Common (Translated Scientific) Name: Little Bluestem - Dropseed species Central Interior Calcareous Scrub & Grassland Macrogroup
Colloquial Name: Central Interior Calcareous Scrub & Grassland
Hierarchy Level: Macrogroup
Type Concept: This vegetation macrogroup includes open barrens (or prairie) vegetation of the east-central United States. Physiognomy is variable, with management or natural disturbance. These are plant communities with open canopies, ranging from herbaceous-dominated barrens (some of which are maintained today by mowing instead of fire and grazing) through savanna and woodland types. The variety of relatively open habitats that is present here includes open grassland areas, as well as savanna woodlands. Stands are dominated by grasses and forbs with scattered shrubby vegetation and, occasionally, trees. The primary dominant grasses include Andropogon gerardii (southward also Andropogon glomeratus, Andropogon gyrans, Andropogon ternarius), Panicum spp., Schizachyrium scoparium, Sorghastrum nutans, and Sporobolus spp. Some other typical species found in examples may include Helianthus mollis, Helianthus occidentalis, Helianthus silphioides, Panicum anceps, Silphium terebinthinaceum, and Silphium trifoliatum. The shrublands can be dominated by Cercis canadensis, Forestiera ligustrina, Hypericum spp., Juniperus virginiana var. virginiana, and Rhus aromatica.
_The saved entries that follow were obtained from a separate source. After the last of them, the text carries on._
(** [format(n, "x")]: the hexadecimal digits of [n], most significant
    first, with no padding. *)
Fixpoint hex_aux (fuel : nat) (n : N) (acc : pystr) : pystr :=
  match fuel with
  | O => acc
  | S fuel' =>
      let acc' := hexdigit (n mod 16) :: acc in
      if n / 16 =? 0 then acc' else hex_aux fuel' (n / 16) acc'
  end.

Definition hex (n : N) : pystr :=
  hex_aux (S (N.to_nat (N.log2 n))) n [].

(** ['\\u{0:04x}'.format(n)] *)
Definition u_escape (n : N) : pystr :=
  let digits := hex n in
  [BACKSLASH; 117] ++ repeat 48 (4 - List.length digits) ++ digits.

(** [ESCAPE_DCT]: the short escapes, and [\u00XX] for the other control
    characters below 0x20. *)
Definition escape_dct (c : N) : option pystr :=
  if c =? BACKSLASH then Some [BACKSLASH; BACKSLASH]
  else if c =? QUOTE then Some [BACKSLASH; QUOTE]
  else if c =? 8 then Some [BACKSLASH; 98]
  else if c =? 12 then Some [BACKSLASH; 102]
  else if c =? 10 then Some [BACKSLASH; 110]
  else if c =? 13 then Some [BACKSLASH; 114]
  else if c =? 9 then Some [BACKSLASH; 116]
  else if c <? 32 then Some (u_escape c)
  else None.

(** [ESCAPE_ASCII]: the characters that are replaced are the backslash,
    the double quote and everything outside the range from space to
    tilde. *)
Definition needs_escape (c : N) : bool :=
  (c =? BACKSLASH) || (c =? QUOTE) || negb ((32 <=? c) && (c <=? 126)).

(** The [replace] callback of [py_encode_basestring_ascii]. *)
Definition replace (c : N) : pystr :=
  match escape_dct c with
  | Some e => e
  | None =>
      if c <? 65536 then u_escape c
      else
        let n := c - 65536 in
        let s1 := N.lor 55296 (N.land (N.shiftr n 10) 1023) in
        let s2 := N.lor 56320 (N.land n 1023) in
        u_escape s1 ++ u_escape s2
  end.

Definition encode_char (c : N) : pystr :=
  if needs_escape c then replace c else [c].

(** [py_encode_basestring_ascii(s)] *)
Definition encode_basestring_ascii (s : pystr) : pystr :=
  [QUOTE] ++ flat_map encode_char s ++ [QUOTE].
(** [confusion_matrix_visualize] on volumes of rank 3 and of one shape,
    given flattened. *)
Definition confusion_matrix_visualize (pred : list float64) (gt : list Z)
  (thres : float64) : result (list (list float64)) :=
  if Nat.eqb (length pred) (length gt) then
    let cells := combine gt pred in
    let TP := map (fun c => Z.eqb (fst c) 1 && F.gtb (snd c) thres) cells in
    let FP := map (fun c => Z.eqb (fst c) 0 && F.gtb (snd c) thres) cells in
    let TN := map (fun c => Z.eqb (fst c) 0 && F.leb (snd c) thres) cells in
    let FN := map (fun c => Z.eqb (fst c) 1 && F.leb (snd c) thres) cells in
    let n := length TP in
    let img_rgb_tp := zeros_image n in
    let img_rgb_tp := assign_from 0 TP (F.Fin 0) img_rgb_tp in
    let img_rgb_tp := assign_from 1 TP (F.Fin 255) img_rgb_tp in
    let img_rgb_tp := assign_from 2 TP (F.Fin 0) img_rgb_tp in
    let img_rgb_fp := zeros_image n in
    let img_rgb_fp := assign_from 0 FP (F.Fin 0) img_rgb_fp in
    let img_rgb_fp := assign_from 1 FP (F.Fin 0) img_rgb_fp in
    let img_rgb_fp := assign_from 2 FP (F.Fin 255) img_rgb_fp in
    let img_rgb_fn := zeros_image n in
    let img_rgb_fn := assign_from 0 FN (F.Fin 255) img_rgb_fn in
    let img_rgb_fn := assign_from 1 FN (F.Fin 0) img_rgb_fn in
    let img_rgb_fp := assign_from 2 FN (F.Fin 0) img_rgb_fp in
    let img_rgb_tn := zeros_image n in
    let img_colored :=
      add_images (add_images (add_images img_rgb_tp img_rgb_fp) img_rgb_fn)
                 img_rgb_tn in
    Ok (channels_last n img_colored)
  else Raise ValueError.

(** The colour of a voxel by its category: green for a true positive, blue
    for a false positive, red for a false negative, black otherwise. *)
Definition category_colour (thres : float64) (c : Z * float64)
  : list float64 :=
  if Z.eqb (fst c) 1 && F.gtb (snd c) thres
  then [F.Fin 0; F.Fin 255; F.Fin 0]
  else if Z.eqb (fst c) 0 && F.gtb (snd c) thres
  then [F.Fin 0; F.Fin 0; F.Fin 255]
  else if Z.eqb (fst c) 1 && F.leb (snd c) thres
  then [F.Fin 255; F.Fin 0; F.Fin 0]
  else [F.Fin 0; F.Fin 0; F.Fin 0].

(** ** CREMI distance statistics *)

(** [np.logical_or] and [np.logical_and] of masks of one shape (shapes
    that numpy would broadcast are not modelled), [np.invert] of a
    mask. *)
Definition logical_or (a b : list bool) : result (list bool) :=
  if Nat.eqb (length a) (length b)
  then Ok (map (fun ab => fst ab || snd ab) (combine a b))
  else Raise ValueError.

Definition logical_and (a b : list bool) : result (list bool) :=
  if Nat.eqb (length a) (length b)
  then Ok (map (fun ab => fst ab && snd ab) (combine a b))
  else Raise ValueError.

Definition invert (mask : list bool) : list bool := map negb mask.

(** [a[mask]] for a boolean mask of the shape of [a]. *)
Definition masked {A : Type} (a : list A) (mask : list bool)
  : result (list A) :=
  if Nat.eqb (length a) (length mask)
  then Ok (map fst (filter snd (combine a mask)))
  else Raise IndexError.

(** [np.mean]: of an empty array it is [0 / 0], that is [nan]. *)
Definition mean (l : list float64) : float64 :=
  F.div (F.sum l) (F.of_int (Z.of_nat (length l))).

(** [np.maximum] propagates [nan]. *)
Definition maximum (x y : float64) : float64 :=
  match x, y with
  | F.NaN, _ | _, F.NaN => F.NaN
  | _, _ => if F.ltb x y then y else x
  end.

(** [np.amax] of a float array; it raises on an empty one. *)
Definition amax_float (l : list float64) : result float64 :=
  match l with
  | [] => Raise ValueError
  | x :: l' => Ok (fold_left maximum l' x)
  end.

(** [data.astype(np.uint64)] of an integer array wraps modulo [2^64];
    then [data[data == 0] = 0xffffffffffffffff]. *)
Definition convert_dtype (data : list Z) : list Z :=
  let data := map (fun d => d mod 2 ^ 64)%Z data in
  map (fun d => if Z.eqb d 0 then 0xffffffffffffffff%Z else d) data.

(** The entries of [stats] that can raise or are returned; [std] and
    [median] only feed the printed report and raise nothing. *)
Record cleft_stats : Type := CleftStats {
  stats_mean : float64;
  stats_max : float64;
  stats_count : Z
}.

Definition count_false_positives (test_clefts_mask : list bool)
  (truth_clefts_edt : list float64) (threshold : float64) : result Z :=
  let mask1 := invert test_clefts_mask in
  let mask2 := map (fun d => F.gtb d threshold) truth_clefts_edt in
  both <- logical_and mask1 mask2 ;;
  false_positives <- masked truth_clefts_edt both ;;
  Ok (Z.of_nat (length false_positives)).

Definition count_false_negatives (truth_clefts_mask : list bool)
  (test_clefts_edt : list float64) (threshold : float64) : result Z :=
  let mask1 := invert truth_clefts_mask in
  let mask2 := map (fun d => F.gtb d threshold) test_clefts_edt in
  both <- logical_and mask1 mask2 ;;
  false_negatives <- masked test_clefts_edt both ;;
  Ok (Z.of_nat (length false_negatives)).

Definition acc_false_positives (test_clefts_mask : list bool)
  (truth_clefts_edt : list float64) : result cleft_stats :=
  let mask := invert test_clefts_mask in
  false_positives <- masked truth_clefts_edt mask ;;
  let m := mean false_positives in
  mx <- amax_float false_positives ;;
  Ok (CleftStats m mx (Z.of_nat (length false_positives))).

Definition acc_false_negatives (truth_clefts_mask : list bool)
  (test_clefts_edt : list float64) : result cleft_stats :=
  let mask := invert truth_clefts_mask in
  false_negatives <- masked test_clefts_edt mask ;;
  let m := mean false_negatives in
  mx <- amax_float false_negatives ;;
  Ok (CleftStats m mx (Z.of_nat (length false_negatives))).

Section Cremi.

(** [ndimage.distance_transform_edt(mask, sampling=resolution)] for the
    shape of the volumes and the resolution of the call: for each element
    of the mask its distance to the nearest [False] element. *)
Variable distance_transform_edt : list bool -> list float64.

(** The volumes hold integers; the text written to the standard output is
    not modelled. *)
Definition cremi_distance (pred gt : list Z) : result (float64 * float64) :=
  let test_clefts := convert_dtype pred in
  let truth_clefts := convert_dtype gt in
  let truth_clefts_invalid :=
    map (fun t => Z.eqb t 0xfffffffffffffffe%Z) truth_clefts in
  test_clefts_mask <-
    logical_or (map (fun t => Z.eqb t 0xffffffffffffffff%Z) test_clefts)
               truth_clefts_invalid ;;
  truth_clefts_mask <-
    logical_or (map (fun t => Z.eqb t 0xffffffffffffffff%Z) truth_clefts)
               truth_clefts_invalid ;;
  let test_clefts_edt := distance_transform_edt test_clefts_mask in
  let truth_clefts_edt := distance_transform_edt truth_clefts_mask in
  false_positive_count <-
    count_false_positives test_clefts_mask truth_clefts_edt (F.Fin 200) ;;
  false_negative_count <-
    count_false_negatives truth_clefts_mask test_clefts_edt (F.Fin 200) ;;
  false_positive_stats <-
    acc_false_positives test_clefts_mask truth_clefts_edt ;;
  false_negative_stats <-
    acc_false_negatives truth_clefts_mask test_clefts_edt ;;
  Ok (stats_mean false_positive_stats, stats_mean false_negative_stats).

End Cremi.

(** ** Notions used to state the properties *)

(** A voxel without a cleft label: 0, or the value [0xffffffffffffffff]
    that stands for it, as unsigned 64-bit integers. *)
Definition is_background (z : Z) : bool :=
  (Z.eqb (z mod 2 ^ 64) 0 || Z.eqb (z mod 2 ^ 64) (2 ^ 64 - 1))%Z.

(** A voxel marked invalid in the ground truth: [0xfffffffffffffffe]. *)
Definition is_invalid (z : Z) : bool :=
  Z.eqb (z mod 2 ^ 64) (2 ^ 64 - 2)%Z.

(** The voxels left out of the statistics of the prediction and of the
    ground truth. *)
Definition test_masked (v : Z * Z) : bool :=
  is_background (fst v) || is_invalid (snd v).
(** * SAP Community scraper: page-content extraction engine

    A shallow embedding of [src/scraper/sap_community_scraper.py] and the
    properties of its specification.

    Layout:
    - [Py]: Python values the code computes with (strings as sequences of
      code points, exceptions, truthiness, the string methods used).
    - [Re]: the fragment of Python's [re] the source patterns are written in,
      as a backtracking matcher.
    - [Bs4]: the parsed document as BeautifulSoup exposes it (a tree of
      [Tag] objects with identity, and string nodes), with the [find],
      [find_all], [get_text], [select] and [decompose] operations.
    - [Json]: the values [json.loads] returns.
    - [Scraper]: the functions of the source file, in source order; the
      mutable state of [extract_flat_qna] (the document, the [Answer]
      objects and the identifier map) is passed explicitly.
    - [Trace]: what one run of the deduplication loop observes at each
      container, and the vocabulary the properties are stated in.
    - [Examples]: concrete pages.
    - [Crawler]: the functions that talk to the network ([http_get],
      [parse_sitemap], [scrape_from_sitemaps]), over an oracle for the
      network and a list of the events of a run.
    - [Shapes]: the vocabulary of the further properties.
    - [CrawlExamples]: a small network, and a crawl of it.
    - the theorems: those of the specification first, then further
      properties of the code. *)

From stdpp Require Import base list strings gmap.
From Stdlib Require Import ZArith NArith Ascii.
From Stdlib Require QArith_base.
Lemma body_sizes (T : IntCodes) (m m' : Machine) (pc pc' : Z) :
  body T m pc = Break m' pc' ->
  length (Integers m') = length (Integers m)
  /\ length (Bits m') = length (Bits m).
Proof.
  unfold body. destruct (rd (Program m) pc) as [p|]; [|done].
  destruct (classify T (op p)) as [o|]; [|by intros [= <- <-]].
  destruct o; unfold arith, store_int, store_bit, jump_unless;
    case_accesses_eqn; intros [= <- <-]; simpl;
    repeat match goal with
           | H : wr _ _ _ = Some _ |- _ => apply wr_length in H
           end; done.
Qed.

Lemma cycle_from_sizes (T : IntCodes) (fuel : nat) :
  forall (m m' : Machine) (pc : Z),
    cycle_from T fuel m pc = Returned m' ->
    length (Integers m') = length (Integers m)
    /\ length (Bits m') = length (Bits m).
Proof.
  induction fuel as [|k IH]; intros m m' pc; [done|].
  rewrite cycle_from_S.
  destruct (body T m pc) as [m1 pc1|m1|] eqn:Hb; [| |done].
  - apply body_sizes in Hb as [HI HB].
    intros [HI' HB']%IH. split; congruence.
  - pose proof (body_Program T m pc) as HP. rewrite Hb in HP. subst m1.
    by intros [= <-].
Qed.

(** X2. An instruction changes at most one cell, the one operand 1 names, and
    in one bank only; it changes neither the Program nor the size of a
    bank. *)
Theorem instruction_writes_one_cell
    (T : IntCodes) (m m' : Machine) (pc pc' : Z) (p : BinOp) :
  rd (Program m) pc = Some p ->
  body T m pc = Break m' pc' ->
  Program m' = Program m
  /\ length (Integers m') = length (Integers m)
  /\ length (Bits m') = length (Bits m)
  /\ (forall i : Z, i <> name1 p ->
        rd (Integers m') i = rd (Integers m) i
        /\ rd (Bits m') i = rd (Bits m) i)
  /\ (Integers m' = Integers m \/ Bits m' = Bits m).
Proof.
  intros Hf. unfold body. rewrite Hf.
  destruct (classify T (op p)) as [o|];
    [|intros [= <- <-]; repeat split; auto].
  destruct o; unfold arith, store_int, store_bit, jump_unless;
    case_accesses_eqn; intros [= <- <-]; simpl;
    repeat match goal with
           | H : wr _ _ _ = Some _ |- _ =>
               pose proof (wr_length _ _ _ _ H);
               pose proof (fun j => rd_wr_other _ _ _ j _ H);
               clear H
           end;
    repeat split; auto.
Qed.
The scattered trees (under historical or current managed conditions) are primarily Quercus muehlenbergii, Quercus alba, and Quercus macrocarpa. Under current conditions, Acer rubrum, Liquidambar styraciflua, Quercus coccinea, and Quercus falcata may be present, but these species are not characteristic. In the Appalachians, most examples are open woodlands with Pinus rigida, Pinus virginiana, Juniperus virginiana var. virginiana, and/or Quercus alba, Quercus marilandica, and Quercus stellata in the often stunted canopy. Trees can include Fraxinus americana, Ulmus alata, and Cercis canadensis on basic soil examples. This vegetation was formerly more widespread, but is now found in relatively scattered and isolated remnants. Some proposed factors which have functioned to maintain the openness of these vegetation types include the droughty, gravelly soils and resulting stresses to vegetation, as well as fire and grazing.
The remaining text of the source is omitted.